**What this task involves:**
Restating every entry exactly is the whole task.

(Records from a collection)
(** * Multi-store WooCommerce dashboard: registry, health monitor, aggregator

    Shallow embedding of
      - [services/woocommerce.ts]  (class [WooCommerceService]),
      - [components/AllOrders.tsx] ([fetchOrders]),
      - [components/AllProducts.tsx] ([fetchProducts]),
      - [components/StoreSelector.tsx] ([handleCheckboxChange]),
      - [components/Coupons.tsx] ([fetchCoupons]),
      - [components/CreateCouponModal.tsx] ([handleSubmit], the expiry field),
      - [components/ProductDetails.tsx] ([getProductUrl], [isOnSale]).

    Conventions of the embedding.
      - [localStorage] holds one item under [STORAGE_KEY]; it is modelled
        as [option (list WooCommerceServer)] ([None]: the key is absent).
        [JSON.parse (JSON.stringify l)] is the identity on the record type
        below: an optional field that is [undefined] is dropped by
        [stringify] and read back as [undefined], which is [None] here.
      - Observers are JavaScript functions compared by reference; they are
        modelled by natural numbers.  What a function of the service does
        to the outside (a [setItem], a call of an observer) is appended to
        the [trace] of the world.
      - [await]ed HTTP requests are answered by the environment: an oracle
        gives the outcome of every request.
      - [crypto.randomUUID()], [Date.now()] and [new Date().toISOString()]
        are inputs supplied by the environment. *)

From Stdlib Require Import List Bool Arith ZArith Lia String DecimalString.
From Equations Require Import Equations.
Import ListNotations.

(* ===================================================================== *)
(** * JavaScript helpers                                                   *)
(* ===================================================================== *)

(** [s.includes(sub)] *)
Fixpoint includes (s sub : string) : bool :=
  String.prefix sub s ||
  match s with
  | EmptyString => false
  | String _ s' => includes s' sub
  end.

(** Rendering of a non-negative integer inside a template literal. *)
Definition showNat (n : nat) : string :=
  NilEmpty.string_of_uint (Nat.to_uint n).

(** [s.endsWith(suffix)] *)
Definition endsWith (s suffix : string) : bool :=
  let n := String.length s in
  let k := String.length suffix in
  (k <=? n) && String.eqb (String.substring (n - k) k s) suffix.

(** [l.findIndex(p)]; JavaScript's [-1] is [None]. *)
Fixpoint findIndex {A} (p : A -> bool) (l : list A) : option nat :=
  match l with
  | [] => None
  | x :: l' => if p x then Some 0 else option_map S (findIndex p l')
  end.

(** [l[i] = v] for an index inside the array. *)
Fixpoint setAt {A} (i : nat) (v : A) (l : list A) : list A :=
  match l, i with
  | [], _ => []
  | _ :: l', 0 => v :: l'
  | x :: l', S i' => x :: setAt i' v l'
  end.

(** [l.map((x, index) => f(index, x))], indices counted from [start]. *)
Fixpoint mapiFrom {A B} (start : nat) (f : nat -> A -> B) (l : list A) : list B :=
  match l with
  | [] => []
  | x :: l' => f start x :: mapiFrom (S start) f l'
  end.

Definition mapi {A B} (f : nat -> A -> B) (l : list A) : list B :=
  mapiFrom 0 f l.

(** [a === b] on values that may be [undefined]. *)
Definition optEqb {A} (eqb : A -> A -> bool) (a b : option A) : bool :=
  match a, b with
  | Some x, Some y => eqb x y
  | None, None => true
  | _, _ => false
  end.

**Solution for this problem:**
(** * Multi-store WooCommerce dashboard: registry, health monitor, aggregator

    Shallow embedding of
      - [services/woocommerce.ts]  (class [WooCommerceService]),
      - [components/AllOrders.tsx] ([fetchOrders]),
      - [components/AllProducts.tsx] ([fetchProducts]),
      - [components/StoreSelector.tsx] ([handleCheckboxChange]),
      - [components/Coupons.tsx] ([fetchCoupons]),
      - [components/CreateCouponModal.tsx] ([handleSubmit], the expiry field),
      - [components/ProductDetails.tsx] ([getProductUrl], [isOnSale]).

    Conventions of the embedding.
      - [localStorage] holds one item under [STORAGE_KEY]; it is modelled
        as [option (list WooCommerceServer)] ([None]: the key is absent).
        [JSON.parse (JSON.stringify l)] is the identity on the record type
        below: an optional field that is [undefined] is dropped by
        [stringify] and read back as [undefined], which is [None] here.
      - Observers are JavaScript functions compared by reference; they are
        modelled by natural numbers.  What a function of the service does
        to the outside (a [setItem], a call of an observer) is appended to
        the [trace] of the world.
      - [await]ed HTTP requests are answered by the environment: an oracle
        gives the outcome of every request.
      - [crypto.randomUUID()], [Date.now()] and [new Date().toISOString()]
        are inputs supplied by the environment. *)

From Stdlib Require Import List Bool Arith ZArith Lia String DecimalString.
From Equations Require Import Equations.
Import ListNotations.

(* ===================================================================== *)
(** * JavaScript helpers                                                   *)
(* ===================================================================== *)

(** [s.includes(sub)] *)
Fixpoint includes (s sub : string) : bool :=
  String.prefix sub s ||
  match s with
  | EmptyString => false
  | String _ s' => includes s' sub
  end.

(** Rendering of a non-negative integer inside a template literal. *)
Definition showNat (n : nat) : string :=
  NilEmpty.string_of_uint (Nat.to_uint n).

(** [s.endsWith(suffix)] *)
Definition endsWith (s suffix : string) : bool :=
  let n := String.length s in
  let k := String.length suffix in
  (k <=? n) && String.eqb (String.substring (n - k) k s) suffix.

(** [l.findIndex(p)]; JavaScript's [-1] is [None]. *)
Fixpoint findIndex {A} (p : A -> bool) (l : list A) : option nat :=
  match l with
  | [] => None
  | x :: l' => if p x then Some 0 else option_map S (findIndex p l')
  end.

(** [l[i] = v] for an index inside the array. *)
Fixpoint setAt {A} (i : nat) (v : A) (l : list A) : list A :=
  match l, i with
  | [], _ => []
  | _ :: l', 0 => v :: l'
  | x :: l', S i' => x :: setAt i' v l'
  end.

(** [l.map((x, index) => f(index, x))], indices counted from [start]. *)
Fixpoint mapiFrom {A B} (start : nat) (f : nat -> A -> B) (l : list A) : list B :=
  match l with
  | [] => []
  | x :: l' => f start x :: mapiFrom (S start) f l'
  end.

Definition mapi {A B} (f : nat -> A -> B) (l : list A) : list B :=
  mapiFrom 0 f l.

(** [a === b] on values that may be [undefined]. *)
Definition optEqb {A} (eqb : A -> A -> bool) (a b : option A) : bool :=
  match a, b with
  | Some x, Some y => eqb x y
  | None, None => true
  | _, _ => false
  end.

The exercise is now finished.